## What is expected
Starting at the line containing "Definition put_thr (t" and ending at the line containing "Proof. intros E.", print every line of the material below exactly, both ends included, and stop there.

## Excerpted records
(* ===== verification/MutexSpec.v ===== *)
(** * MutexSpec: what the mutex calls do *)
From stdpp Require Import base numbers strings gmap list.
From S2P Require Import Prelude Core Timer Sched SchedInv SchedOps SchedSleep Kernel KernelInv Exec Block Mutex.

Open Scope Z_scope.

Section MutexSpec.
Context {KM : KMem}.

(** The mutex a user handle denotes, or the error; a handle holding
    MUTEX_INITIALIZER is not resolved here. *)
Definition mutex_lookup (s : kst) (th : thread) (tk : task) (umtx : Z) : option ((Z * mutex) + Z) :=
  match user_word (umem s) (tk_map tk) umtx with
  | None => Some (inr EFAULT)
  | Some a =>
      if a =? MUTEX_INITIALIZER then None else
      Some (match mutexes s !! a with
            | Some m =>
                if kern_area a && ((m_magic m =? MUTEX_MAGIC) && (m_task m =? th_task th)) then inl (a, m) else inr EINVAL
            | None => inr EINVAL
            end)
  end.

Lemma mutex_lookup_inl s th tk umtx a m : mutex_lookup s th tk umtx = Some (inl (a, m)) -> mutexes s !! a = Some m.
Proof.
  unfold mutex_lookup. destruct (user_word _ _ _) as [a'|]; [|done]. destruct (_ =? _); [done|].
  destruct (mutexes s !! a') as [x'|] eqn:E; [|done]. destruct (_ && _); [|done]. by intros [= <- <-].
Qed.

Definition handle (r : (Z * mutex) + Z) : Z + Z := match r with inl (a, _) => inl a | inr e => inr e end.

Lemma mutex_copyin_eval s th tk umtx r :
  within s th tk -> mutex_lookup s th tk umtx = Some r -> mutex_copyin umtx s = Done (handle r) s.
Proof.
  intros H. unfold mutex_copyin, mutex_lookup. rewrite (bind_done _ _ _ _ _ (copyin_word_eval _ _ _ umtx H)).
  destruct (user_word _ _ _) as [a|]; [|by intros [= <-]]. destruct (a =? MUTEX_INITIALIZER); [done|]. intros [= <-].
  unfold mutex_valid. unfold mbind at 1, K_bind at 1. rewrite (bind_done _ _ _ _ _ (cur_task_eval _ _ _ H)). cbn [gets rbind].
  destruct (mutexes s !! a) as [m|]; cbn [from_option]; [|by rewrite andb_false_r]. by destruct (kern_area a && _).
Qed.

Definition put_mutex (a : Z) (m : mutex) (s : kst) : kst := s <| mutexes ::= <[a := m]> |>.
Definition put_thr (t : tid) (x : thread) (s : kst) : kst := s <| thr ::= <[t := x]> |>.

Lemma upd_mutex_eval a f s m : mutexes s !! a = Some m -> upd_mutex a f s = Done tt (put_mutex a (f m) s).
Proof. intros E. unfold upd_mutex. by rewrite (bind_done _ _ _ _ _ (rd_eval mutexes s a m E)). Qed.
Lemma upd_thr_eval t f s x : thr s !! t = Some x -> upd_thr t f s = Done tt (put_thr t (f x) s).
Proof. apply upd_thr_run. Qed.

(** The mutex is on no thread's list of held mutexes. *)
Definition unheld (s : kst) (a : Z) : Prop := forall t x, thr s !! t = Some x -> a ∉ th_mutexes x.

Lemma mutex_take_eval s a m x :
  mutexes s !! a = Some m -> thr s !! cur (sch s) = Some x -> unheld s a ->
  mutex_take a s =
    Done tt (put_thr (cur (sch s)) (x <| th_mutexes ::= cons a |>)
      (put_mutex a (m <| m_locks := 1 |> <| m_owner := cur (sch s) |>) s)).
Proof.
  intros Em Ex Hu. unfold mutex_take. assert (cur_thread s = Done (cur (sch s)) s) as E0 by done. rewrite (bind_done _ _ _ _ _ E0).
  rewrite (bind_done (gets _) _ s false s).
  2:{ unfold gets. f_equal. apply Bool.not_true_iff_false. rewrite existsb_exists. intros ([t y]&Hin&Hb).
      apply bool_decide_eq_true in Hb. apply list_elem_of_In, elem_of_map_to_list in Hin. by apply (Hu _ _ Hin). }
  rewrite (bind_done _ _ _ _ _ (upd_mutex_eval a _ s m Em)). by apply upd_thr_eval.
Qed.

(** ** Priority inheritance *)

(** The owners met by following the mutexes that owners wait for, from mutex [a]
    on: at most [n] + 1 of them. *)
Fixpoint owners (n : nat) (s : kst) (a : Z) : list tid :=
  match mutexes s !! a with
  | None => []
  | Some m =>
      m_owner m ::
      match n, thr s !! m_owner m with
      | S n, Some ot => if th_wait_mutex ot =? NULL then [] else owners n s (th_wait_mutex ot)
      | _, _ => []
      end
  end.

(** From mutex [a] on there are at most [n] owners, up to the waiter itself, and
    every structure on the way exists. *)
Fixpoint chain_ok (n : nat) (s : kst) (w : tid) (a : Z) : Prop :=
  exists m, mutexes s !! a = Some m /\
    (m_owner m = w \/
     match n with
     | O => False
     | S n =>
         is_Some (sth (sch s) !! m_owner m) /\
         exists ot, thr s !! m_owner m = Some ot /\ (th_wait_mutex ot = NULL \/ chain_ok n s w (th_wait_mutex ot))
     end).

(** The owners in front of [w]. *)
Fixpoint ahead (w : tid) (l : list tid) : list tid :=
  match l with [] => [] | o :: l => if decide (o = w) then [] else o :: ahead w l end.

(** The threads of two states have the same priorities, except that those on
    [l] have been raised to [p] if theirs was worse. *)
Definition raised (l : list tid) (p : Z) (s s' : sched) : Prop := forall x,
  (fun th => (th_state th, th_prio th, th_baseprio th)) <$> sth s' !! x =
  (fun th => (th_state th, if decide (x ∈ l) then Z.min (th_prio th) p else th_prio th, th_baseprio th)) <$> sth s !! x.

Definition same_chain (s s' : kst) : Prop :=
  thr s' = thr s /\ (forall a, m_owner <$> mutexes s' !! a = m_owner <$> mutexes s !! a) /\
  (forall t, is_Some (sth (sch s) !! t) -> is_Some (sth (sch s') !! t)).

## Task solution
Definition put_thr (t : tid) (x : thread) (s : kst) : kst := s <| thr ::= <[t := x]> |>.

Lemma upd_mutex_eval a f s m : mutexes s !! a = Some m -> upd_mutex a f s = Done tt (put_mutex a (f m) s).
Proof. intros E. unfold upd_mutex. by rewrite (bind_done _ _ _ _ _ (rd_eval mutexes s a m E)). Qed.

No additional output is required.